Il ne résulte pas des éléments dont la Cour constitutionnelle a été saisie que la dangerosité liée à la propagation du virus Covid-19, dans la période au cours de laquelle les mesures de vaccination commençaient à être proposées à la population en son ensemble, mais n’avaient pas encore produit les effets escomptés, ait été exagérée par les autorités publiques.

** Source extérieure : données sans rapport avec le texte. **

Lemma create_aluno_checkins al w :
  checkins (db (snd (create_aluno strptime_date al w))) = checkins (db w).
Proof.
  unfold create_aluno, bind, query_alunos_first, parse_date, add_aluno,
    ret, raise.
  destruct (find _ (alunos (db w))); [reflexivity|].
  destruct (strptime_date (AlunoCreate.data_nascimento al));
    [|reflexivity].
  destruct (strptime_date (AlunoCreate.data_matricula al));
    [|reflexivity].
  destruct (AlunoCreate.data_cancelamento al) as [[|ch s]|];
    try reflexivity.
  destruct (strptime_date (String ch s)); reflexivity.
Qed.

Lemma predict_churn_checkins id w :
  checkins (db (snd (predict_churn predict_proba id w))) = checkins (db w).
Proof.
  unfold predict_churn.
  destruct (find (fun a => matricula a =? id) (alunos (db w)))
    as [a|] eqn:Hf.
  - rewrite (bind_inr _ _ w (Some a) w)
      by (unfold query_alunos_first; rewrite Hf; reflexivity).
    rewrite (bind_inr _ _ _ _ _ (calcular_metricas_churn_run a w)).
    set (X := vetor_X (metricas_de a w)).
    unfold bind.
    pose proof (coluna_world 1 (predict_proba X) (tick w)) as Hc.
    destruct (coluna 1 (predict_proba X) (tick w)) as [[e|cp] w1].
    + simpl in *. subst w1. reflexivity.
    + simpl in Hc. subst w1.
      pose proof (indice_world 0 cp (tick w)) as Hi.
      destruct (indice 0 cp (tick w)) as [[e|p] w2];
        simpl in *; subst w2; reflexivity.
  - rewrite (bind_inr _ _ w None w)
      by (unfold query_alunos_first; rewrite Hf; reflexivity).
    reflexivity.
Qed.

Lemma handle_sem_saida req w :
  sem_saida w -> sem_saida (snd (handle strptime_date predict_proba req w)).
Proof.
  intros H. destruct req; unfold handle; rewrite snd_bind_ret.
  - unfold sem_saida. rewrite create_aluno_checkins. exact H.
  - exact H.
  - apply create_checkin_sem_saida, H.
  - exact H.
  - unfold list_checkins_by_aluno, bind, query_checkins_all.
    destruct (filter _ (checkins (db w))); exact H.
  - unfold sem_saida. rewrite predict_churn_checkins. exact H.
Qed.

Lemma reachable_sem_saida w :
  reachable strptime_date predict_proba w -> sem_saida w.
Proof.
  induction 1 as [rel n|w req _ IH].
  - constructor.
  - apply handle_sem_saida, IH.
Qed.

End Interface.

Lemma sem_saida_no_exit a w :
  sem_saida w -> filter has_exit (historico a w) = [].
Proof.
  unfold sem_saida, historico. intros H.
  induction H as [|c r Hc _ IH]; simpl; [reflexivity|].
  destruct (aluno_id c =? matricula a); simpl; [|exact IH].
  unfold has_exit at 1. rewrite Hc. exact IH.
Qed.
(** * service_status: a read-only facade over the Windows service-control
    manager (src/service_status.cc)

    The addon exports three functions, [ServiceExists], [GetServiceStatus]
    and [ListServices].  Each opens a session with the service-control
    manager, talks to the platform through a handful of Win32 calls, closes
    what it opened and hands a JavaScript value (or a pending JavaScript
    exception) back to the host.

    The embedding follows the C++ text statement by statement.  The Win32
    calls are effects on a [World]: the platform's own state, the thread's
    last-error cell, the table of open handles, the log of calls made and the
    JavaScript environment's pending exception.  The platform itself is a
    parameter: a [Platform] is any deterministic state machine answering the
    calls, so results quantified over platforms cover every sequence of
    answers, including injected failures.

    Three conventions of Win32 are built into the calls below rather than
    left to the platform: an open, query, enumeration or conversion call
    that fails stores its code in the last-error cell and one that succeeds
    leaves the cell alone; an open call that succeeds returns a handle that
    is not open already; and [CloseServiceHandle] on an open handle releases
    it.  What [CloseServiceHandle] does to the last-error cell is the
    platform's choice: Win32 does not promise that a call which succeeds
    leaves the cell alone, and the source reads the cell after closing. *)

From stdpp Require Import base strings gmap pretty list.
From Stdlib Require Import ZArith NArith Lia.
Definition simulates {A} (d : Z) (chunk : list ParamType)
    (m1 m2 : M A) : Prop :=
  forall s1 s2, shifted d chunk s1 s2 -> matching d chunk (m1 s1) (m2 s2).

(** What a run gives its caller: the fault, or the sequence. *)
Definition outcome (r : res unit) : fault + list ParamType :=
  match r with
  | Ret _ s => inr (Params s)
  | Stuck f _ => inl f
  end.

(** The entries [chunk] in front of a returned sequence. *)
Definition prepend (chunk : list ParamType)
    (r : fault + list ParamType) : fault + list ParamType :=
  match r with
  | inr ps => inr (chunk ++ ps)
  | inl f => inl f
  end.

(** The character array of the C string with the characters [l]. *)
Definition c_array (l : list ascii) : list ascii := l ++ [NUL].

(* ================================================================== *)
(** ** The text of a conversion specification *)

(** A width or a precision as written: none, ['*'], or a run of
    digits. *)
Inductive field : Type :=
| Absent
| Star
| Digits (ds : list ascii).

Definition isStar (f : field) : bool :=
  match f with Star => true | _ => false end.

Definition fieldOK (f : field) : Prop :=
  match f with
  | Digits ds => Forall (fun c => isDigit c = true) ds
  | _ => True
  end.

Definition widthText (w : field) : list ascii :=
  match w with
  | Absent => []
  | Star => ["*"%char]
  | Digits ds => ds
  end.

Definition precisionText (p : field) : list ascii :=
  match p with
  | Absent => []
  | Star => ["."%char; "*"%char]
  | Digits ds => "."%char :: ds
  end.

(** The decimal value of a run of digits read after [acc]. *)
Definition digitsFrom (acc : Z) (ds : list ascii) : Z :=
  fold_left (fun a d => 10 * a + (chr d - chr "0")) ds acc.

Definition digitsValue (ds : list ascii) : Z := digitsFrom 0 ds.

(** The precision a field stands for: the value of its digits, and -1
    where there are none to read. *)
Definition precisionValue (p : field) : Z :=
  match p with
  | Digits ds => digitsValue ds
  | _ => -1
  end.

Il ne saurait pas non plus être reproché à celles-ci d’avoir privilégié, face aux incertitudes avérées des connaissances scientifiques au moment où les mesures législatives discutées ont été prises, la prévention des risques, qui étaient rendus plausibles par les données disponibles tant au vu du nombre des décès qu’en termes de surcharge du système hospitalier mettant en danger l’accès aux soins pour toutes les catégories de la population.
Dès lors, l’obligation de porter un masque à l’occasion de l’accès et du séjour dans un magasin, partant une activité ouverte à un public qui circule et qui se déroule en lieu fermé ne peut, au moment de son adoption et au moment des faits faisant l’objet des poursuites pénales, être considérée comme étant incompatible avec la liberté individuelle, ni avec le principe de la proportionnalité.
En effet, en imposant le port d’un masque lors d’activités ouvertes à un public dans un lieu fermé, le législateur a pris une mesure qui était de nature, au regard des caractéristiques du virus telles qu’elles résultaient des travaux scientifiques disponibles, d’en limiter efficacement la propagation, sans pour autant porter une atteinte disproportionnée au droit à la vie privée, dont le libre choix de sa tenue vestimentaire, étant donné qu’une obligation au port d’un masque constitue une ingérence dans ce dernier droit, mais une ingérence en l’occurrence justifiée et non excessive.
Il s’ensuit qu’il y a lieu de répondre aux deuxième et troisième questions préjudicielles que l’article 4, paragraphe 1, de la loi du 17 juillet 2020, dans sa version applicable, n’est pas contraire à l’article 11, paragraphes 1 et 3, de la Constitution.
PAR CES MOTIFS,
la Cour constitutionnelle :
dit, par rapport aux questions préjudicielles posées, que l’article 4, paragraphe 1, de la loi du 17 juillet 2020 portant introduction d’une série de mesures de lutte contre la pandémie Covid-19, dans sa version applicable, n’implique pas de question de conformité à l’article 10bis, paragraphe 1, de la Constitution, et n’est pas contraire à l’article 11, paragraphes 1 et 3, de la Constitution ;
dit que dans les trente jours de son prononcé, l’arrêt sera publié au Journal officiel du Grand-Duché de Luxembourg, Mémorial A ;
dit qu’il sera fait abstraction des nom et prénoms de PERSONNE1.) lors de la publication de l’arrêt au Journal officiel ;
dit que l’expédition du présent arrêt sera envoyée par le greffe de la Cour constitutionnelle au greffe du tribunal de police d’Esch-sur-Alzette, dont émane la saisine, et qu’une copie conforme sera envoyée aux parties en cause devant cette juridiction.
La lecture du présent arrêt a été faite en la susdite audience publique par le président Roger LINDEN, en présence du greffier Marcel SCHWARTZ.